In many cases, the cost of a pill represents a 10,000 percent markup over the cost of the ingredients, and this goes on many years after the R&D costs are recouped and billions of dollars in profits generated. Even when the drug goes off patent and generics should bring prices down, they play games with frivolous lawsuits to block generic competition for years afterward. There is more government could do to aid development, such as having a clear-cut and less burdensom approval system, but I dispute the notion that price-gouging is buying us any great innovation.
Last time I checked, profits meant what you earn after you've paid all business expenses. For pharmaceutical companies, surely reasearch is one of those business expenses and profits are what they earn beyond that.
Overseas, (ie India) you can get the same meds as in the US for a tenth of the cost or less and the companies are still turning a profit off those. So the argument that the companies need obscene profits to fund research or we'll all die is utterly fallacious.
Another disadvantage of drug co. research that has the goal of profit is that it precludes science and research for its own sake, yet science and research for its own sake is often where some stunning breakthroughs come from.
It sounds like the need for an economics refresher course comes from the corporate apologist blogger. Again.
Thanks to kenneth & John for providing a reasoned counterpoint to the fairy tales provided through Reformed theology.

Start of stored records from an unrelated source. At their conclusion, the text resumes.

(** * Tug-o-Chat: the game-state engine

    A shallow embedding of [backend/models.py], [backend/config.py],
    [backend/game_manager.py] and [backend/matchmaking.py].

    Conventions of the embedding
    - Python [str] is [string], [int] is [Z], [Optional[T]] is [option T].
    - Python [float] is idealised as a real number ([R]); rounding,
      infinities and NaN are not modelled.  [math.log10] is the real
      base-10 logarithm.  The one place where rounding decides what holds,
      the growth of the pull power with the number of unique pullers, is
      modelled a second time with the binary64 rounding written out
      ([engagement64], [pull_power64]).
    - [datetime] is the number of microseconds since the epoch ([Z]),
      a [timedelta] a number of microseconds; [datetime.now()] is an
      explicit argument [now] of every operation that reads the clock.
    - A [dict] is a [gmap]; reading a missing key raises [KeyError].
    - A coroutine is cut at its [await] points into atomic pieces; the
      event loop may run any other piece in between. *)

From Stdlib Require Import ZArith Reals Lra Lia.
From stdpp Require Import base option list strings gmap.

(** ** Exceptions *)

Inductive exn := KeyError | IndexError.

Inductive result (A : Type) : Type :=
| Ok (a : A)
| Raise (e : exn).
Arguments Ok {A} a.
Arguments Raise {A} e.

Global Instance result_ret : MRet result := λ A a, Ok a.

Global Instance result_bind : MBind result := λ A B k r,
  match r with
  | Ok a => k a
  | Raise e => Raise e
  end.

(** [d[k]] *)
Definition getitem {K V} `{Countable K} (d : gmap K V) (k : K) : result V :=
  match d !! k with
  | Some v => Ok v
  | None => Raise KeyError
  end.

(** [del d[k]] *)
Definition delitem {K V} `{Countable K} (d : gmap K V) (k : K)
  : result (gmap K V) :=
  match d !! k with
  | Some _ => Ok (delete k d)
  | None => Raise KeyError
  end.

(** [k in d] *)
Definition contains {K V} `{Countable K} (d : gmap K V) (k : K) : bool :=
  bool_decide (is_Some (d !! k)).

(** [l.pop(0)] *)
Definition pop0 {A} (l : list A) : result (A * list A) :=
  match l with
  | [] => Raise IndexError
  | x :: l' => Ok (x, l')
  end.

(** ** models.py *)

Inductive GameStatus := WAITING | ACTIVE | FINISHED | ABANDONED.

Global Instance GameStatus_eq_dec : EqDecision GameStatus.
Proof. solve_decision. Defined.

Module Player.
Record t := mk {
  id : string;
  username : string;
  channel_name : string;
  access_token : string;
  viewer_count : Z;
  session_id : option string
}.
End Player.

Module PullData.
Record t := mk {
  timestamp : Z;
  username : string;
  player_id : string
}.
End PullData.

Module GameRoom.
Record t := mk {
  id : string;
  player1 : Player.t;
  player2 : Player.t;
  status : GameStatus;
  rope_position : R;
  start_time : option Z;
  end_time : option Z;
  winner_id : option string;
  pull_history : list PullData.t;
  player1_stats : gmap string R;
  player2_stats : gmap string R
}.
End GameRoom.

Module QueuePlayer.
Record t := mk {
  player : Player.t;
  joined_at : Z;
  session_id : string
}.
End QueuePlayer.

(** ** config.py (the game settings) *)

Module Settings.
Record t := mk {
  game_duration : Z;
  base_pull_strength : R;
  win_threshold : R
}.
End Settings.

Definition default_settings : Settings.t :=
  {| Settings.game_duration := 120;
     Settings.base_pull_strength := 1;
     Settings.win_threshold := 100 |}.

(** ** game_manager.py *)

Module GameManager.
Record t := mk {
  rooms : gmap string GameRoom.t;
  session_to_room : gmap (option string) string
}.
End GameManager.

(** [GameManager.__init__] *)
Definition init : GameManager.t :=
  {| GameManager.rooms := ∅; GameManager.session_to_room := ∅ |}.

(** Work left on the event loop by a call: [asyncio.create_task(...)]. *)
Inductive Task := EndGameTask (room_id : string).

(** Attribute assignments on a room object. *)
Definition set_status (s : GameStatus) (r : GameRoom.t) : GameRoom.t :=
  {| GameRoom.id := GameRoom.id r;
     GameRoom.player1 := GameRoom.player1 r;
     GameRoom.player2 := GameRoom.player2 r;
     GameRoom.status := s;
     GameRoom.rope_position := GameRoom.rope_position r;
     GameRoom.start_time := GameRoom.start_time r;
     GameRoom.end_time := GameRoom.end_time r;
     GameRoom.winner_id := GameRoom.winner_id r;
     GameRoom.pull_history := GameRoom.pull_history r;
     GameRoom.player1_stats := GameRoom.player1_stats r;
     GameRoom.player2_stats := GameRoom.player2_stats r |}.

Definition set_rope_position (x : R) (r : GameRoom.t) : GameRoom.t :=
  {| GameRoom.id := GameRoom.id r;
     GameRoom.player1 := GameRoom.player1 r;
     GameRoom.player2 := GameRoom.player2 r;
     GameRoom.status := GameRoom.status r;
     GameRoom.rope_position := x;
     GameRoom.start_time := GameRoom.start_time r;
     GameRoom.end_time := GameRoom.end_time r;
     GameRoom.winner_id := GameRoom.winner_id r;
     GameRoom.pull_history := GameRoom.pull_history r;
     GameRoom.player1_stats := GameRoom.player1_stats r;
     GameRoom.player2_stats := GameRoom.player2_stats r |}.

Definition set_start_time (t : option Z) (r : GameRoom.t) : GameRoom.t :=
  {| GameRoom.id := GameRoom.id r;
     GameRoom.player1 := GameRoom.player1 r;
     GameRoom.player2 := GameRoom.player2 r;
     GameRoom.status := GameRoom.status r;
     GameRoom.rope_position := GameRoom.rope_position r;
     GameRoom.start_time := t;
     GameRoom.end_time := GameRoom.end_time r;
     GameRoom.winner_id := GameRoom.winner_id r;
     GameRoom.pull_history := GameRoom.pull_history r;
     GameRoom.player1_stats := GameRoom.player1_stats r;
     GameRoom.player2_stats := GameRoom.player2_stats r |}.

Definition set_end_time (t : option Z) (r : GameRoom.t) : GameRoom.t :=
  {| GameRoom.id := GameRoom.id r;
     GameRoom.player1 := GameRoom.player1 r;
     GameRoom.player2 := GameRoom.player2 r;
     GameRoom.status := GameRoom.status r;
     GameRoom.rope_position := GameRoom.rope_position r;
     GameRoom.start_time := GameRoom.start_time r;
     GameRoom.end_time := t;
     GameRoom.winner_id := GameRoom.winner_id r;
     GameRoom.pull_history := GameRoom.pull_history r;
     GameRoom.player1_stats := GameRoom.player1_stats r;
     GameRoom.player2_stats := GameRoom.player2_stats r |}.

Definition set_winner_id (w : option string) (r : GameRoom.t) : GameRoom.t :=
  {| GameRoom.id := GameRoom.id r;
     GameRoom.player1 := GameRoom.player1 r;
     GameRoom.player2 := GameRoom.player2 r;
     GameRoom.status := GameRoom.status r;
     GameRoom.rope_position := GameRoom.rope_position r;
     GameRoom.start_time := GameRoom.start_time r;
     GameRoom.end_time := GameRoom.end_time r;
     GameRoom.winner_id := w;
     GameRoom.pull_history := GameRoom.pull_history r;
     GameRoom.player1_stats := GameRoom.player1_stats r;
     GameRoom.player2_stats := GameRoom.player2_stats r |}.

Definition set_pull_history (h : list PullData.t) (r : GameRoom.t)
  : GameRoom.t :=
  {| GameRoom.id := GameRoom.id r;
     GameRoom.player1 := GameRoom.player1 r;
     GameRoom.player2 := GameRoom.player2 r;
     GameRoom.status := GameRoom.status r;
     GameRoom.rope_position := GameRoom.rope_position r;
     GameRoom.start_time := GameRoom.start_time r;
     GameRoom.end_time := GameRoom.end_time r;
     GameRoom.winner_id := GameRoom.winner_id r;
     GameRoom.pull_history := h;
     GameRoom.player1_stats := GameRoom.player1_stats r;
     GameRoom.player2_stats := GameRoom.player2_stats r |}.

Definition set_player1_stats (d : gmap string R) (r : GameRoom.t)
  : GameRoom.t :=
  {| GameRoom.id := GameRoom.id r;
     GameRoom.player1 := GameRoom.player1 r;
     GameRoom.player2 := GameRoom.player2 r;
     GameRoom.status := GameRoom.status r;
     GameRoom.rope_position := GameRoom.rope_position r;
     GameRoom.start_time := GameRoom.start_time r;
     GameRoom.end_time := GameRoom.end_time r;
     GameRoom.winner_id := GameRoom.winner_id r;
     GameRoom.pull_history := GameRoom.pull_history r;
     GameRoom.player1_stats := d;
     GameRoom.player2_stats := GameRoom.player2_stats r |}.

Definition set_player2_stats (d : gmap string R) (r : GameRoom.t)
  : GameRoom.t :=
  {| GameRoom.id := GameRoom.id r;
     GameRoom.player1 := GameRoom.player1 r;
     GameRoom.player2 := GameRoom.player2 r;
     GameRoom.status := GameRoom.status r;
     GameRoom.rope_position := GameRoom.rope_position r;
     GameRoom.start_time := GameRoom.start_time r;
     GameRoom.end_time := GameRoom.end_time r;
     GameRoom.winner_id := GameRoom.winner_id r;
     GameRoom.pull_history := GameRoom.pull_history r;
     GameRoom.player1_stats := GameRoom.player1_stats r;
     GameRoom.player2_stats := d |}.

(** The room objects live in [rooms]; a mutation of the object bound to
    [room_id] is a write back under that key. *)
Definition put_room (room_id : string) (r : GameRoom.t) (gm : GameManager.t)
  : GameManager.t :=
  {| GameManager.rooms := <[room_id := r]> (GameManager.rooms gm);
     GameManager.session_to_room := GameManager.session_to_room gm |}.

Obama would kill his own unwanted grandchildren.
By means of modernity.
No, he won't stifle innovation.
Michelle, there is more than one kind of medical innovation. One is the pharmaceuticals you are talking about, and the high-tech machines. The other is the skill of the doctor to cure the payment despite the absence of the latest and greatest technology has to offer. Don't get me wrong, we have some terrific doctors in the USA. But they don't hold a candle in McGyver-level skills you can find in places like rural Mexico and a World Vision funded center in the Philippines where I worked many years ago. High tech is not the only way to get well, for most people. And we have had our system in place a really long time to still not have cures for the diseases you listed.